Profil sosial medianya berhasil menarik ratusan ribu pengikut. Namun di 2017, laman itu hilang setelah ia gencar dituding sebagai dalang dari serangan militer terhadap minoritas Muslim Rohingya.

Menurut para diplomat dan pengamat, Min Aung Hlaing mempelajari transisi politik sejumlah negara. Ini membuatnya mampu menghindari kekacauan pasca perubahan rezim pada tahun 2011.

Hal langka kemudian diambil Min Aung Hlaing pada 2016. Ia memperpanjang masa jabatannya di pucuk pimpinan militer selama lima tahun.

Ini sebuah keputusan yang mengejutkan para pengamat yang mengharapkan dia untuk mundur tahun itu. Tahun ini, keluhan dari tentara soal ketidakberesan dalam daftar pemilih Pemilu 8 November 2020 yang memberikan kemenangan besar bagi partai Suu Kyi, membuatnya gencar berpendapat dan menentang hasil pemilu.

Melansir AFP mengutip pemberitaan TV Myawaddy yang dikelola militer, saat ini kendali atas “undang-undang, administrasi dan peradilan” berada di tangan Min Aung Hlaing.
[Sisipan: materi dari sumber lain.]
(* ===== verification/ArenaList.v ===== *)
(** * The arena's free list and slot generations (securearena.go)

    The critical sections of [Acquire] and [Release] on the slot index: the
    intrusive first-in first-out list threaded through it, the generation
    counters that tell a live handle from a stale one, and, for any number of
    goroutines in any interleaving, the queue they implement. *)
From S2P Require Import Prelude Errors Canary World.

(** ** The critical sections *)

Definition slot_at (st : arenaState) (i : Z) : option slotMeta :=
  if (i <? 0) then None else as_slots st !! Z.to_nat i.

(** Assignments to the list's fields. *)
Definition as_set_list (slots : list slotMeta) (freeHead freeTail live : Z) (st : arenaState) : arenaState :=
  ArenaState (as_mu st) (as_region st) (as_readOnly st) slots freeHead freeTail live (as_slotSize st) (as_stride st)
    (as_count st) (as_backing st) (as_destroyed st) (as_released st) (as_wiped st) (as_janitorKey st).

(** The seeding loop of [NewArena]. *)
Definition seedSlots (count : Z) : list slotMeta :=
  (fun i => SlotMeta 0 (if (i =? count - 1) then -1 else wrap32 (i + 1))) <$> seqZ 0 count.

(** [Acquire] past its checks: pop the head and make its generation odd.
    [None] is an index out of range. *)
Definition popFree (st : arenaState) : option ((Z * Z) * arenaState) :=
  let i := as_freeHead st in
  sm ← slot_at st i;
  let head := sm_next sm in
  let tail := if (head <? 0) then -1 else as_freeTail st in
  let gen := uwrap64 (sm_generation sm + 1) in
  Some ((i, gen), as_set_list (<[Z.to_nat i := SlotMeta gen (-1)]> (as_slots st)) head tail (as_live st + 1) st).

(** [IsLive], and the liveness check of the borrow path. *)
Definition liveHandle (st : arenaState) (idx gen : Z) : bool :=
  match slot_at st idx with Some sm => sm_generation sm =? gen | None => false end.

(** The claim in [Release]: the compare-and-swap that retires a handle. *)
Definition claimSlot (idx gen : Z) (st : arenaState) : option arenaState :=
  sm ← slot_at st idx;
  if (sm_generation sm =? gen) then
    Some (as_set_list (<[Z.to_nat idx := SlotMeta (uwrap64 (gen + 1)) (sm_next sm)]> (as_slots st))
      (as_freeHead st) (as_freeTail st) (as_live st) st)
  else None.
Definition errInheritedIgnored : gerr :=
  Msg "secmem: the signal was ignored when the handler was installed (an inherited disposition), so re-raising it would be discarded".

Definition forcedExitStatus (os : goos) : Z := match os with Linux => 130 | Windows => -1073741510 end.

(** [inheritedIgnores]: the map from a [syscall.Signal] to whether it was
    ignored; [recordInheritedIgnores] reads it before Notify. *)
Definition inheritedIgnores : Type := gmap Z bool.
Fixpoint recordInheritedIgnores (Ignored : Z -> bool) (rec : inheritedIgnores) (signals : list ossignal) : inheritedIgnores :=
  match signals with
  | [] => rec
  | Signal s :: signals => recordInheritedIgnores Ignored (<[s := Ignored s]> rec) signals
  | ForeignSignal _ :: signals => recordInheritedIgnores Ignored rec signals
  end.
Definition ignored (rec : inheritedIgnores) (sig : ossignal) : bool :=
  match sig with
  | Signal s => default false (rec !! s)
  | ForeignSignal _ => false
  end.

(** [completeTermination]: the calls made and the value returned. [reraise] is
    the result the re-raise has, if it is attempted. *)
Definition completeTermination (os : goos) (sig : ossignal) (forceExit inheritedIgnore : bool)
    (reraise : option gerr) : list event * bool :=
  let '(calls, err) := if inheritedIgnore then ([], Some errInheritedIgnored)
                       else ([EvReraise sig reraise], reraise) in
  match err with
  | None => (calls, false)
  | Some e =>
      if negb forceExit then (calls ++ [EvWarnStays sig e], true)
      else (calls ++ [EvWarnExits sig e; EvExit (forcedExitStatus os)], false)
  end.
Ini menandai secara efektif pengembalian kekuasaan Myanmar ke kekuasaan militer.

Terlibat Pembantaian Rohingya

Min Aung Hlaing disebut juga terlibat dalam pembantaian etnis Rohingya. Ia juga dianggap memikul tanggung jawab sama dengan Suu Kyi atas genosida ke etnis Muslim itu.
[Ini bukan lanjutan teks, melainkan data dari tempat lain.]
Definition pi_s2 : list Z := [
   0xe93d5a68; 0x948140f7; 0xf64c261c; 0x94692934; 0x411520f7; 0x7602d4f7; 0xbcf46b2e; 0xd4a20068;
   0xd4082471; 0x3320f46a; 0x43b7d4b7; 0x500061af; 0x1e39f62e; 0x97244546; 0x14214f74; 0xbf8b8840;
   0x4d95fc1d; 0x96b591af; 0x70f4ddd3; 0x66a02f45; 0xbfbc09ec; 0x03bd9785; 0x7fac6dd0; 0x31cb8504;
   0x96eb27b3; 0x55fd3941; 0xda2547e6; 0xabca0a9a; 0x28507825; 0x530429f4; 0x0a2c86da; 0xe9b66dfb;
   0x68dc1462; 0xd7486900; 0x680ec0a4; 0x27a18dee; 0x4f3ffea2; 0xe887ad8c; 0xb58ce006; 0x7af4d6b6;
   0xaace1e7c; 0xd3375fec; 0xce78a399; 0x406b2a42; 0x20fe9e35; 0xd9f385b9; 0xee39d7ab; 0x3b124e8b;
   0x1dc9faf7; 0x4b6d1856; 0x26a36631; 0xeae397b2; 0x3a6efa74; 0xdd5b4332; 0x6841e7f7; 0xca7820fb;
   0xfb0af54e; 0xd8feb397; 0x454056ac; 0xba489527; 0x55533a3a; 0x20838d87; 0xfe6ba9b7; 0xd096954b;
   0x55a867bc; 0xa1159a58; 0xcca92963; 0x99e1db33; 0xa62a4a56; 0x3f3125f9; 0x5ef47e1c; 0x9029317c;
   0xfdf8e802; 0x04272f70; 0x80bb155c; 0x05282ce3; 0x95c11548; 0xe4c66d22; 0x48c1133f; 0xc70f86dc;
   0x07f9c9ee; 0x41041f0f; 0x404779a4; 0x5d886e17; 0x325f51eb; 0xd59bc0d1; 0xf2bcc18f; 0x41113564;
   0x257b7834; 0x602a9c60; 0xdff8e8a3; 0x1f636c1b; 0x0e12b4c2; 0x02e1329e; 0xaf664fd1; 0xcad18115;
   0x6b2395e0; 0x333e92e1; 0x3b240b62; 0xeebeb922; 0x85b2a20e; 0xe6ba0d99; 0xde720c8c; 0x2da2f728;
   0xd0127845; 0x95b794fd; 0x647d0862; 0xe7ccf5f0; 0x5449a36f; 0x877d48fa; 0xc39dfd27; 0xf33e8d1e;
   0x0a476341; 0x992eff74; 0x3a6f6eab; 0xf4f8fd37; 0xa812dc60; 0xa1ebddf8; 0x991be14c; 0xdb6e6b0d;
   0xc67b5510; 0x6d672c37; 0x2765d43b; 0xdcd0e804; 0xf1290dc7; 0xcc00ffa3; 0xb5390f92; 0x690fed0b;
   0x667b9ffb; 0xcedb7d9c; 0xa091cf0b; 0xd9155ea3; 0xbb132f88; 0x515bad24; 0x7b9479bf; 0x763bd6eb;
   0x37392eb3; 0xcc115979; 0x8026e297; 0xf42e312d; 0x6842ada7; 0xc66a2b3b; 0x12754ccc; 0x782ef11c;
   0x6a124237; 0xb79251e7; 0x06a1bbe6; 0x4bfb6350; 0x1a6b1018; 0x11caedfa; 0x3d25bdd8; 0xe2e1c3c9;
   0x44421659; 0x0a121386; 0xd90cec6e; 0xd5abea2a; 0x64af674e; 0xda86a85f; 0xbebfe988; 0x64e4c3fe;
   0x9dbc8057; 0xf0f7c086; 0x60787bf8; 0x6003604d; 0xd1fd8346; 0xf6381fb0; 0x7745ae04; 0xd736fccc;
   0x83426b33; 0xf01eab71; 0xb0804187; 0x3c005e5f; 0x77a057be; 0xbde8ae24; 0x55464299; 0xbf582e61;
   0x4e58f48f; 0xf2ddfda2; 0xf474ef38; 0x8789bdc2; 0x5366f9c3; 0xc8b38e74; 0xb475f255; 0x46fcd9b9;
   0x7aeb2661; 0x8b1ddf84; 0x846a0e79; 0x915f95e2; 0x466e598e; 0x20b45770; 0x8cd55591; 0xc902de4c;
   0xb90bace1; 0xbb8205d0; 0x11a86248; 0x7574a99e; 0xb77f19b6; 0xe0a9dc09; 0x662d09a1; 0xc4324633;
   0xe85a1f02; 0x09f0be8c; 0x4a99a025; 0x1d6efe10; 0x1ab93d1d; 0x0ba5a4df; 0xa186f20f; 0x2868f169;
   0xdcb7da83; 0x573906fe; 0xa1e2ce9b; 0x4fcd7f52; 0x50115e01; 0xa70683fa; 0xa002b5c4; 0x0de6d027;
   0x9af88c27; 0x773f8641; 0xc3604c06; 0x61a806b5; 0xf0177a28; 0xc0f586e0; 0x006058aa; 0x30dc7d62;
   0x11e69ed7; 0x2338ea63; 0x53c2dd94; 0xc2c21634; 0xbbcbee56; 0x90bcb6de; 0xebfc7da1; 0xce591d76;
   0x6f05e409; 0x4b7c0188; 0x39720a3d; 0x7c927c24; 0x86e3725f; 0x724d9db9; 0x1ac15bb4; 0xd39eb8fc;
   0xed545578; 0x08fca5b5; 0xd83d7cd3; 0x4dad0fc4; 0x1e50ef5e; 0xb161e6f8; 0xa28514d9; 0x6c51133c;
   0x6fd5c7e7; 0x56e14ec4; 0x362abfce; 0xddc6c837; 0xd79a3234; 0x92638212; 0x670efa8e; 0x406000e0].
Di 2018, sebuah laporan Tim Pencari Fakta Internasonal menulis bagaimana Min Aung Hlaing dengan sengaja menargetkan warga sipil di Myanmar Utara. Ini merupakan negara bagian Rakhine, tepat Rohingya berada.

Laporan itu menyebut ada diskriminasi sistemik dan pelanggaran hak asasi yang dilakukan. Secara khusus, dia disebut melakukan pembersihan etnis.

Investigasi itu membuat ia dijatuhi sanksi oleh AS tahun 2019. Paman Sam melarang dirinya bepergian, membekukan setnya di negara itu dan menghukum transaksi keuangan antara dirinya dan siapapun di negeri itu.